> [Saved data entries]
☆ ☆ ☆

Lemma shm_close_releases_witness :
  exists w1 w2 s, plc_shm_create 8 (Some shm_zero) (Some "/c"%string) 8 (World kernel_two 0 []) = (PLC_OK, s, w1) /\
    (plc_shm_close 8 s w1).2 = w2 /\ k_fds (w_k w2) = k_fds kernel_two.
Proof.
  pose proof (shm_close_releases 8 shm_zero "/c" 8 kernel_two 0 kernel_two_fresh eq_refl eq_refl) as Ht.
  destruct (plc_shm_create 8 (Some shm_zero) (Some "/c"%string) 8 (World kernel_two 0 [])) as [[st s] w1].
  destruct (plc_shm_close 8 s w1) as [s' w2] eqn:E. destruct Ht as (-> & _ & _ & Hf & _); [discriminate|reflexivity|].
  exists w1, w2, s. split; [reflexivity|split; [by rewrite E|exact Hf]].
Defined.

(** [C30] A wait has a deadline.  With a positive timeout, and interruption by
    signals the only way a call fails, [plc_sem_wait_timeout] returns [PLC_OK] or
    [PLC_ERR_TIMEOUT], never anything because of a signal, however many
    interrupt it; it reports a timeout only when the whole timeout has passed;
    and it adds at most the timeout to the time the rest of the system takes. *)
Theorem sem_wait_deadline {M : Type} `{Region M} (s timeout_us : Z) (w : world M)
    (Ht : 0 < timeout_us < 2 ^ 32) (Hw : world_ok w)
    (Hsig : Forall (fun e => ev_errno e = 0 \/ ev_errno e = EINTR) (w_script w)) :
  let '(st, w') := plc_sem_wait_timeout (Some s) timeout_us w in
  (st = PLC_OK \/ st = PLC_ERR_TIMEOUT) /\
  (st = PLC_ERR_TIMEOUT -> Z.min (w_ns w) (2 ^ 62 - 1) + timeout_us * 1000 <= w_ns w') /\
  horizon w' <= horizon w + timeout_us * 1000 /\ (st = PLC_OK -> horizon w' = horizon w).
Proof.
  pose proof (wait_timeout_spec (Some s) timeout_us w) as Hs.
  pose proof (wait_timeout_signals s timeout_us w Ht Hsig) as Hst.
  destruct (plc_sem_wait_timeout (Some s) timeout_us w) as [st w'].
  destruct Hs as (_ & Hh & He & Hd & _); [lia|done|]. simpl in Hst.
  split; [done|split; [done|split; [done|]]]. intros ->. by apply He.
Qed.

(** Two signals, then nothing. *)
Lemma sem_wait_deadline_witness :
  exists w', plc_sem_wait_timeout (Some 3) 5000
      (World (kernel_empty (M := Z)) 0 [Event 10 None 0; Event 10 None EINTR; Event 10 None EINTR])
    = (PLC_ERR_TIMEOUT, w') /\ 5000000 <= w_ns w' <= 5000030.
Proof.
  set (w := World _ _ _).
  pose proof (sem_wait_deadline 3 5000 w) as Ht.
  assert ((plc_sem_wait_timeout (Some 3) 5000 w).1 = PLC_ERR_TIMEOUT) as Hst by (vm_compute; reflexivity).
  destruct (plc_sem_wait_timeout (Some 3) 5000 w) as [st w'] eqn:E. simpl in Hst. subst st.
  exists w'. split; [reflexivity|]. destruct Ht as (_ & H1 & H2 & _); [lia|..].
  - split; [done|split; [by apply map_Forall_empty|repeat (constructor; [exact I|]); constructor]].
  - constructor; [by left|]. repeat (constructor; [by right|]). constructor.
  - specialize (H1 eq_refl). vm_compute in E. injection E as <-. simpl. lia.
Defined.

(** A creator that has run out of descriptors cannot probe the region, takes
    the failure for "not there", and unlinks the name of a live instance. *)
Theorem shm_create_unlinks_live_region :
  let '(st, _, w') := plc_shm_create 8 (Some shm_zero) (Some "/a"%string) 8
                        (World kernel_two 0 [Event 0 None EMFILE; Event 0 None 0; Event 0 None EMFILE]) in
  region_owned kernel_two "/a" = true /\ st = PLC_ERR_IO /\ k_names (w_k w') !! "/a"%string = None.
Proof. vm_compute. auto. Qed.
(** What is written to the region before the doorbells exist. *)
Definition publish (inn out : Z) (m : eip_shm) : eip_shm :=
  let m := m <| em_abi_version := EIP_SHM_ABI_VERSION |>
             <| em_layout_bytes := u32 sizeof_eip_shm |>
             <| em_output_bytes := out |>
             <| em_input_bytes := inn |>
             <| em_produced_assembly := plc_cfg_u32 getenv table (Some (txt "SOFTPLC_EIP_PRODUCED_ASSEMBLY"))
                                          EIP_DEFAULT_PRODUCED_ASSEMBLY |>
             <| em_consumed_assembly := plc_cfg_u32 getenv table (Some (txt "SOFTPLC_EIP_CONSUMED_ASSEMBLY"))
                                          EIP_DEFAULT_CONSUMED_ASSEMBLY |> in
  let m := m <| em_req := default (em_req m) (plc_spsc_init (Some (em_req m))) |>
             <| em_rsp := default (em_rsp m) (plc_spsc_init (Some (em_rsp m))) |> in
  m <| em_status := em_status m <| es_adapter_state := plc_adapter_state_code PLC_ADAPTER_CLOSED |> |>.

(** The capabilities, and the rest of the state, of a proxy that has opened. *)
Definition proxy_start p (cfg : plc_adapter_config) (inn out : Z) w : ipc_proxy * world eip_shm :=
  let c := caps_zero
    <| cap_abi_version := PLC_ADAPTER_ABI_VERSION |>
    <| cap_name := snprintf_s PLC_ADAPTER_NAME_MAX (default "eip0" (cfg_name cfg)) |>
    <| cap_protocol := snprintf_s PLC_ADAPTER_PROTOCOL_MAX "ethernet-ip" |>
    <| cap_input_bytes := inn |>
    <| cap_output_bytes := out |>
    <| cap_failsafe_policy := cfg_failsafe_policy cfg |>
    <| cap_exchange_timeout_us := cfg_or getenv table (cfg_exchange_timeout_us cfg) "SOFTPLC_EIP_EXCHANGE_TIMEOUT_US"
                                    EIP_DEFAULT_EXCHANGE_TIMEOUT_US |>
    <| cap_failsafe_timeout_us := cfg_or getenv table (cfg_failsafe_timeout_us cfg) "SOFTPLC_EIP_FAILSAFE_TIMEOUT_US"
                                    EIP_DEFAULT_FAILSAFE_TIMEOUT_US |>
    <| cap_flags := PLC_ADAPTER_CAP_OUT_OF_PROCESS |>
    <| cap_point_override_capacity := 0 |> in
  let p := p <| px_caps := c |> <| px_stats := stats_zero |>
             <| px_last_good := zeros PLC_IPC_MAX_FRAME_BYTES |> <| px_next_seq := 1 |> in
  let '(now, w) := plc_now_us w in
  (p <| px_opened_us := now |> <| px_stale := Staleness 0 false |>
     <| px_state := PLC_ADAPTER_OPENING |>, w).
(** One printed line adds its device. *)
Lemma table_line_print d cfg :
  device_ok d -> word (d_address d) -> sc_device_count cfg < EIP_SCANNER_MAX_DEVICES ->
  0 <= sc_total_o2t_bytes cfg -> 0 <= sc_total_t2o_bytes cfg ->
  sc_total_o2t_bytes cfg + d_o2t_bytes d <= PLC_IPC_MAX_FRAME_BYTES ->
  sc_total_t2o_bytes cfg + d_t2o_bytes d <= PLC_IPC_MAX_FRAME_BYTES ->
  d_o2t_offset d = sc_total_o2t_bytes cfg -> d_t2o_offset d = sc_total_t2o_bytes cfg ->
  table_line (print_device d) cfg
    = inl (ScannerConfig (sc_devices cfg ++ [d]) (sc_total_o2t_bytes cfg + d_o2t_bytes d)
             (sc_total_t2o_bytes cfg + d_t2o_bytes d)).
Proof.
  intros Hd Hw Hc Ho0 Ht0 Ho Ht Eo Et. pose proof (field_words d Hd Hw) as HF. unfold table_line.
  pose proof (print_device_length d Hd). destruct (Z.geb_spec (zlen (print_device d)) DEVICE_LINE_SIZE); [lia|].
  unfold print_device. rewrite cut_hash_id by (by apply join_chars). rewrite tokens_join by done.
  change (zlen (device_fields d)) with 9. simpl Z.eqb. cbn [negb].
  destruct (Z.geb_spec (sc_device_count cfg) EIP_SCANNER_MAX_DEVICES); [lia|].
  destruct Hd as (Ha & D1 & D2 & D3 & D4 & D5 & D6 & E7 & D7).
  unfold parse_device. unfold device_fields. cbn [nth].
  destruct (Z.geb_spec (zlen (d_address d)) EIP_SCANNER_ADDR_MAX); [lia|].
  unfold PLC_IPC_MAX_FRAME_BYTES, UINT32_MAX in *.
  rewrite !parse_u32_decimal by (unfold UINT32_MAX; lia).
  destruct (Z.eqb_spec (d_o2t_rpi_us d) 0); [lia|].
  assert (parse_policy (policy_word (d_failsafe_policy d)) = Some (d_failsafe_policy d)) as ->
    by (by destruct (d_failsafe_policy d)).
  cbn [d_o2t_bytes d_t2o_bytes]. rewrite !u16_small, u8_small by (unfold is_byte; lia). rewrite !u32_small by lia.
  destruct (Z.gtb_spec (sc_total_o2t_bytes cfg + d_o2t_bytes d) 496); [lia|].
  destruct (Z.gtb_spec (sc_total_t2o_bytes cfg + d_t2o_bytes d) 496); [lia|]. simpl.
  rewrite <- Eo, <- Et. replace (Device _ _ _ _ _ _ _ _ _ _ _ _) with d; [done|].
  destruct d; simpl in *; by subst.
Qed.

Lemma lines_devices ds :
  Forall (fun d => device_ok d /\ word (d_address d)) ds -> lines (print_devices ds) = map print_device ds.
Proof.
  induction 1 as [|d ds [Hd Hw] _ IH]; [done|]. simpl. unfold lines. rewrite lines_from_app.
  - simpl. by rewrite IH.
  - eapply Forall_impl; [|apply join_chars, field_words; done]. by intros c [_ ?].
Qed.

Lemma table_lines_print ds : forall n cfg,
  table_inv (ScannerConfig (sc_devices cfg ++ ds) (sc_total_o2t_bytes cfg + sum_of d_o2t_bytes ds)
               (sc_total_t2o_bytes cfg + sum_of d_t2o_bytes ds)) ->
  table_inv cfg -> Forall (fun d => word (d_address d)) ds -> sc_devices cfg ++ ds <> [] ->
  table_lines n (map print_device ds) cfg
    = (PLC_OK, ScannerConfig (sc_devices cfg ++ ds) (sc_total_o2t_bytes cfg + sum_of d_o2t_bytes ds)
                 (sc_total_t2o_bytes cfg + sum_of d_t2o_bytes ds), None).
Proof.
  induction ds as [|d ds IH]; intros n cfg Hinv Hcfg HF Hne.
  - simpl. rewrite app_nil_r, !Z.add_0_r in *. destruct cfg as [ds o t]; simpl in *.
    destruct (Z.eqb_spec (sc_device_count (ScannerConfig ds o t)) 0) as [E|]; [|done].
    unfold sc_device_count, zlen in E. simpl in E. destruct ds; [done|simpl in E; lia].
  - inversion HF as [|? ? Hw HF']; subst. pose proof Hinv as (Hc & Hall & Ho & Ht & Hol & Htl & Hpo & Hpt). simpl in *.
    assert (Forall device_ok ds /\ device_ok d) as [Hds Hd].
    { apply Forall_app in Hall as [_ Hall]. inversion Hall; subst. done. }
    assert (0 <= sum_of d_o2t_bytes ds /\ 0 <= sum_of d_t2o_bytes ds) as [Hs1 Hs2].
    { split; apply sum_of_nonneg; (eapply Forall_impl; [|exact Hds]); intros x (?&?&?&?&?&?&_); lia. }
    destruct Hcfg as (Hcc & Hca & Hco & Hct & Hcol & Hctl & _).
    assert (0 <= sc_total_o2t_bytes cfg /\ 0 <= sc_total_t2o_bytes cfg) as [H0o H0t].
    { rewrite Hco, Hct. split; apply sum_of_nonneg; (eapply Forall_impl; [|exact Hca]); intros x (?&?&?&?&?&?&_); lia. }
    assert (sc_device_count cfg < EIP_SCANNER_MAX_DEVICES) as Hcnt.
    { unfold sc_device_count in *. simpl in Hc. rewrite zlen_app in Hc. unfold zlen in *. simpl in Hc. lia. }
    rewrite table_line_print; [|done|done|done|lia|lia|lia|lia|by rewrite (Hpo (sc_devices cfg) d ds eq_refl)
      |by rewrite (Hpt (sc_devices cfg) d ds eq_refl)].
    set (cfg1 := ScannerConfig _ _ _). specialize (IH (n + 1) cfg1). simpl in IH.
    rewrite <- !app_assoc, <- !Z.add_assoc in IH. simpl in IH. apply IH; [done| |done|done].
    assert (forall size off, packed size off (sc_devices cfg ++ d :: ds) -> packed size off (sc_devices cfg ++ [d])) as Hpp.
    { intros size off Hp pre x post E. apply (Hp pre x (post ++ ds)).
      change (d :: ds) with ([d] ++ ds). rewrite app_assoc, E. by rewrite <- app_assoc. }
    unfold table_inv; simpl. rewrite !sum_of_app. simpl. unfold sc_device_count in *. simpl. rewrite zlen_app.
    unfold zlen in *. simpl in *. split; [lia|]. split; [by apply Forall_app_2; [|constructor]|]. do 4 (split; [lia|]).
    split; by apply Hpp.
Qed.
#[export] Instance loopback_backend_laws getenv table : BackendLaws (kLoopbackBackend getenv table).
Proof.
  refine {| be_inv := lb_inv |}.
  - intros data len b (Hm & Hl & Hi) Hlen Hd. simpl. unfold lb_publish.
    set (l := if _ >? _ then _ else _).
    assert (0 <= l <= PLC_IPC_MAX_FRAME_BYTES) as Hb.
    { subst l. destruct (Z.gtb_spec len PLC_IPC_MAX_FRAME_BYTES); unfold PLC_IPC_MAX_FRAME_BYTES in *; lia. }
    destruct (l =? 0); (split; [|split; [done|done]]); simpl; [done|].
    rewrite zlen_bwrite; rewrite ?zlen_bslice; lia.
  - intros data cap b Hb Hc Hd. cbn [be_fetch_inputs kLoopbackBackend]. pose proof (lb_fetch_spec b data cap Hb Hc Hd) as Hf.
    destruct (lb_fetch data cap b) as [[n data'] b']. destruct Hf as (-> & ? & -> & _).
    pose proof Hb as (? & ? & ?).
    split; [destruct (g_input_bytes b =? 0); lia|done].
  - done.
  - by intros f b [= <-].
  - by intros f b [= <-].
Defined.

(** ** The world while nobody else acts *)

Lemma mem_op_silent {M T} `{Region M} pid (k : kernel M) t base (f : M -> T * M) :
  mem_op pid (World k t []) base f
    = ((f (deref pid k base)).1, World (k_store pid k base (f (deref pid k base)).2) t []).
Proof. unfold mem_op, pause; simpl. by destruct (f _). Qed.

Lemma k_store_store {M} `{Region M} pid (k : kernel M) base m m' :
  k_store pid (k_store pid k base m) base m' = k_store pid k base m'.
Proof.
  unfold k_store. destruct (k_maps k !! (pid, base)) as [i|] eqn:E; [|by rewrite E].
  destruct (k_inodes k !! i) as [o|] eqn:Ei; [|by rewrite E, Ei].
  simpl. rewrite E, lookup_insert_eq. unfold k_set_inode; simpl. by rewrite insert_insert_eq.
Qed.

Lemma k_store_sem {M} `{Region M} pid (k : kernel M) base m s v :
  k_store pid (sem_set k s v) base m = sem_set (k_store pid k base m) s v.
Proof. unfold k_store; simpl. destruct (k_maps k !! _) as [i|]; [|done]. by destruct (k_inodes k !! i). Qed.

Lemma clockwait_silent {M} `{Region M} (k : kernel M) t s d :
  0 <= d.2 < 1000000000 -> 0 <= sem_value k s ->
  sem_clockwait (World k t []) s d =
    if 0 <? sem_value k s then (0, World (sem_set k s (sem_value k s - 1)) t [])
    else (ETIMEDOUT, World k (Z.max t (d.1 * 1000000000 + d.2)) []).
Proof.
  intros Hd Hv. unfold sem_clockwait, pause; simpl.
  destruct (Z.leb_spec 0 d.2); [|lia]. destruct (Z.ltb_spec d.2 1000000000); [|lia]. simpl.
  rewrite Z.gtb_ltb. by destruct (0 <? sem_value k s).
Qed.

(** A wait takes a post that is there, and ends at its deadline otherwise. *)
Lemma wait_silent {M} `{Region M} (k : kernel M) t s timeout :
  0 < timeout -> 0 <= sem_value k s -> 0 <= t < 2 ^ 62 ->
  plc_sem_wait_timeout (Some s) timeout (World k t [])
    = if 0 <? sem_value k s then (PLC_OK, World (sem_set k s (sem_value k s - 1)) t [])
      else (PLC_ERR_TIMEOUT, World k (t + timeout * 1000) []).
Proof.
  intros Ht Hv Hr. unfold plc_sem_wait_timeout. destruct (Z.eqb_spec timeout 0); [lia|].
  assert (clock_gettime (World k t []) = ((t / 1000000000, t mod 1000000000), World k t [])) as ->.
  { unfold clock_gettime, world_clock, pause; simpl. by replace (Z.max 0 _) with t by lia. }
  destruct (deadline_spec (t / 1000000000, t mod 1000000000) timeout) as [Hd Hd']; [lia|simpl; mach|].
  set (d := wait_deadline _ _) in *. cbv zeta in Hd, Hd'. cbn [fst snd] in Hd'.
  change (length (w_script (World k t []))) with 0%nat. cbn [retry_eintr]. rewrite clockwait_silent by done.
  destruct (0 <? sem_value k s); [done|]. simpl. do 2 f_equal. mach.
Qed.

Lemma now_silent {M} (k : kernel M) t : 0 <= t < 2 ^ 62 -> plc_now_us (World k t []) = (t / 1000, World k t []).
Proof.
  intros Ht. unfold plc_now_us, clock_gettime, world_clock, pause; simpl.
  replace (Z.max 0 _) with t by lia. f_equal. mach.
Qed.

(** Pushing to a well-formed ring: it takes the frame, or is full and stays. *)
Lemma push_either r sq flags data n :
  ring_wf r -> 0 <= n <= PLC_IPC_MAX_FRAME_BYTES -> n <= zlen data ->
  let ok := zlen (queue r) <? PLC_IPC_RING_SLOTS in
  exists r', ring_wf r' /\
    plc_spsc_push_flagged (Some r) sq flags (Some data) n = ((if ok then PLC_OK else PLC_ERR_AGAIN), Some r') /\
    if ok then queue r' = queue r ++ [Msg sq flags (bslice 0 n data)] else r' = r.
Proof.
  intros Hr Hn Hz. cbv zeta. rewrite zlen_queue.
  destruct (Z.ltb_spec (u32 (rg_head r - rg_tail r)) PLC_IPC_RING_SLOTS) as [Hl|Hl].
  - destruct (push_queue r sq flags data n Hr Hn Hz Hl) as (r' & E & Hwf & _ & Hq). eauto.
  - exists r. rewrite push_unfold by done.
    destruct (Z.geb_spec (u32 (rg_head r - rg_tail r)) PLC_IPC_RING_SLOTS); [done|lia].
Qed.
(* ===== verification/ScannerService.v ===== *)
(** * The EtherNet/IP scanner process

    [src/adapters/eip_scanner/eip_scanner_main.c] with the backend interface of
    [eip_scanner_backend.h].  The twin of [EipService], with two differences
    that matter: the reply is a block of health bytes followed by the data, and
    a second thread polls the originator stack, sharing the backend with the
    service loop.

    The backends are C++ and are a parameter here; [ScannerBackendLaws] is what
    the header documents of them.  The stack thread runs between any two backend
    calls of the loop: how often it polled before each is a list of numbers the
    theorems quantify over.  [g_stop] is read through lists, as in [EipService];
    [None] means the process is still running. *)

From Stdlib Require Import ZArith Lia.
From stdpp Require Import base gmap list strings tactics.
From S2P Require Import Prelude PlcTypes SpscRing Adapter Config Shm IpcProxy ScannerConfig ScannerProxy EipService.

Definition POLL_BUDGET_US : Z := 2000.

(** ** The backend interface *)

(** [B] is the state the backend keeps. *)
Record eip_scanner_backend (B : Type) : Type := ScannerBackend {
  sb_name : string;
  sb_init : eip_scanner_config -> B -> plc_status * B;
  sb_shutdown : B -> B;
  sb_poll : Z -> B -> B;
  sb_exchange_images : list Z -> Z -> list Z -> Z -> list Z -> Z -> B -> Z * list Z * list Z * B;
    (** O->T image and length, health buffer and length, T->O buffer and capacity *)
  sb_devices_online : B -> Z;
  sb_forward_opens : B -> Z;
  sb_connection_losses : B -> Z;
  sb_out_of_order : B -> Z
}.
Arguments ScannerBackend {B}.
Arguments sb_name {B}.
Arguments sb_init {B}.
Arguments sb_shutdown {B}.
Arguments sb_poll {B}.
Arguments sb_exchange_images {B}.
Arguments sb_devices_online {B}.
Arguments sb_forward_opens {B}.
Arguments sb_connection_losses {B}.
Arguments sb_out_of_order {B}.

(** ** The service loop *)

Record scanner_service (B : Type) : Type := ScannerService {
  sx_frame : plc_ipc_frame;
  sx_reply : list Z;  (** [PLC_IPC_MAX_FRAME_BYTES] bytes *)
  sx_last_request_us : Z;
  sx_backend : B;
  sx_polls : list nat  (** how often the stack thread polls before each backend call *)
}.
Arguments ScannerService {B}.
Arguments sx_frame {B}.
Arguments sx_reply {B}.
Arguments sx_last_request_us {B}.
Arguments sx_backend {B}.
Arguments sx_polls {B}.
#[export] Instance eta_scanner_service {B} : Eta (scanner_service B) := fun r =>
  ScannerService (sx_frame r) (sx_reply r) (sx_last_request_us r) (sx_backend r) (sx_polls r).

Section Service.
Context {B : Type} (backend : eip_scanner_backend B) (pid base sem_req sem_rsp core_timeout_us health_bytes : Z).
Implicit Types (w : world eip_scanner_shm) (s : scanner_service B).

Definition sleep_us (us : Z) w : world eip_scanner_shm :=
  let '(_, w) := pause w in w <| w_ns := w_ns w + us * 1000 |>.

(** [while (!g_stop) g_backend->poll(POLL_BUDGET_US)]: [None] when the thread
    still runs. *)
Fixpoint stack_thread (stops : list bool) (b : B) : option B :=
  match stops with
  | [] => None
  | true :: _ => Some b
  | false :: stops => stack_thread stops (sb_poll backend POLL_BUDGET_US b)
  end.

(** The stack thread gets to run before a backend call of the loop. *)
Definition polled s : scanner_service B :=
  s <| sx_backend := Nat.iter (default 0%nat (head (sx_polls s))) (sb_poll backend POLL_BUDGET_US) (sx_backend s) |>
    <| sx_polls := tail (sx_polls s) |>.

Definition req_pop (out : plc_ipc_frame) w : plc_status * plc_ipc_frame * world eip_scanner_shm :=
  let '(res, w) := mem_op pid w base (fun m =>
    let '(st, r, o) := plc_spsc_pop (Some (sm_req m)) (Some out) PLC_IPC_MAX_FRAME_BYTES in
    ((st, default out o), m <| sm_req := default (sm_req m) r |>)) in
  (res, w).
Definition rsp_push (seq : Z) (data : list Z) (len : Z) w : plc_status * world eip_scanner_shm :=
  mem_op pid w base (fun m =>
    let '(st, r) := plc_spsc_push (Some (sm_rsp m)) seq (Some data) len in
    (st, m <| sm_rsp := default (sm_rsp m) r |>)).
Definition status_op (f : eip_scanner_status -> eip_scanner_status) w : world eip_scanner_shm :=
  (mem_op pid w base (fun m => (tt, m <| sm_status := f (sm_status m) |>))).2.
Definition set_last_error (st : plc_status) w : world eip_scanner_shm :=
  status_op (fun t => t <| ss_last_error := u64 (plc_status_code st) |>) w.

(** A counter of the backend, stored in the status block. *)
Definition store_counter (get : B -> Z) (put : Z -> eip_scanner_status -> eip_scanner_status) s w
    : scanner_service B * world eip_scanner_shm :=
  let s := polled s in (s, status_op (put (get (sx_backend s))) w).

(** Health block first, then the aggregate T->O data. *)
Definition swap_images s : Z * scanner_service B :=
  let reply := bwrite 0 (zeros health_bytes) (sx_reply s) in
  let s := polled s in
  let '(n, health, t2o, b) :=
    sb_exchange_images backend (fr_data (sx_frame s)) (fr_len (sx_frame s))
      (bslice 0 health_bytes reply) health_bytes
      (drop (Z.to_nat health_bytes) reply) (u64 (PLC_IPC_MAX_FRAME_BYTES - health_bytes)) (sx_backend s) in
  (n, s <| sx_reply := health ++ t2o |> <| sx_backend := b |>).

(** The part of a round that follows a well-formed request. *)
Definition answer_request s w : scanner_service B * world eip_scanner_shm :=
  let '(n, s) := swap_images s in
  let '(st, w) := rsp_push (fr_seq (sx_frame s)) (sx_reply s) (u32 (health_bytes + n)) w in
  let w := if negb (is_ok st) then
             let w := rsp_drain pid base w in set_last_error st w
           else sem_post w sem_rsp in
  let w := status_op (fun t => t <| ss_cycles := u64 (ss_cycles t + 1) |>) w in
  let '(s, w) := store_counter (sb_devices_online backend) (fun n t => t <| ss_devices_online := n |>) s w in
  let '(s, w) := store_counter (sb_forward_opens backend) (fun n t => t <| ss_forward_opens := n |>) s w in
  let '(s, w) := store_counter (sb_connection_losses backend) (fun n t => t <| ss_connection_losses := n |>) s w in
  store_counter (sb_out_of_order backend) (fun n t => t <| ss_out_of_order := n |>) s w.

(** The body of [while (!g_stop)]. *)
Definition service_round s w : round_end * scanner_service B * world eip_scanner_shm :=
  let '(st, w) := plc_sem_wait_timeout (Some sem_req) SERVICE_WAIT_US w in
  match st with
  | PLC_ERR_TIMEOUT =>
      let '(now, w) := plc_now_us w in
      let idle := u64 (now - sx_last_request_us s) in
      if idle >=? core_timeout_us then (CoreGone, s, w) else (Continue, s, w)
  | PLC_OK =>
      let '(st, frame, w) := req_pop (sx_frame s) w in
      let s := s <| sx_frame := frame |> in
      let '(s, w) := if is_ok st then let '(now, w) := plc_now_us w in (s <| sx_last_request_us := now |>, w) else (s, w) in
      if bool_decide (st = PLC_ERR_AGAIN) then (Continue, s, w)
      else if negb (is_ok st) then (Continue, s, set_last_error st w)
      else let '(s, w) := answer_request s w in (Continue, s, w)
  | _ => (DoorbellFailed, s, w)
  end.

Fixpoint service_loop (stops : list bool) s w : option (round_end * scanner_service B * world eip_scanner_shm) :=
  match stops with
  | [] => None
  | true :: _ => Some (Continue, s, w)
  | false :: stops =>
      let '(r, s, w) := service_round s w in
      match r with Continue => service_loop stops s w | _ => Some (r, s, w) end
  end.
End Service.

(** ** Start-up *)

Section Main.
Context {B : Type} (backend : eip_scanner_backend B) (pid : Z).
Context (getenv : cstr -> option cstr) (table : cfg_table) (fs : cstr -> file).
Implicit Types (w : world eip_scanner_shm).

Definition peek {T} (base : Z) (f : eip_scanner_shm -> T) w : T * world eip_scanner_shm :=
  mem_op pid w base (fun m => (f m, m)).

☆ ☆ ☆

> [Problem details]
Look back at the entries above. Retype the line with "d_o2t_offset d = sc_total_o2t_bytes", the line with "unfold print_device. rewrite", and all lines in between.

> [Response to this exercise]
  d_o2t_offset d = sc_total_o2t_bytes cfg -> d_t2o_offset d = sc_total_t2o_bytes cfg ->
  table_line (print_device d) cfg
    = inl (ScannerConfig (sc_devices cfg ++ [d]) (sc_total_o2t_bytes cfg + d_o2t_bytes d)
             (sc_total_t2o_bytes cfg + d_t2o_bytes d)).
Proof.
  intros Hd Hw Hc Ho0 Ht0 Ho Ht Eo Et. pose proof (field_words d Hd Hw) as HF. unfold table_line.
  pose proof (print_device_length d Hd). destruct (Z.geb_spec (zlen (print_device d)) DEVICE_LINE_SIZE); [lia|].
  unfold print_device. rewrite cut_hash_id by (by apply join_chars). rewrite tokens_join by done.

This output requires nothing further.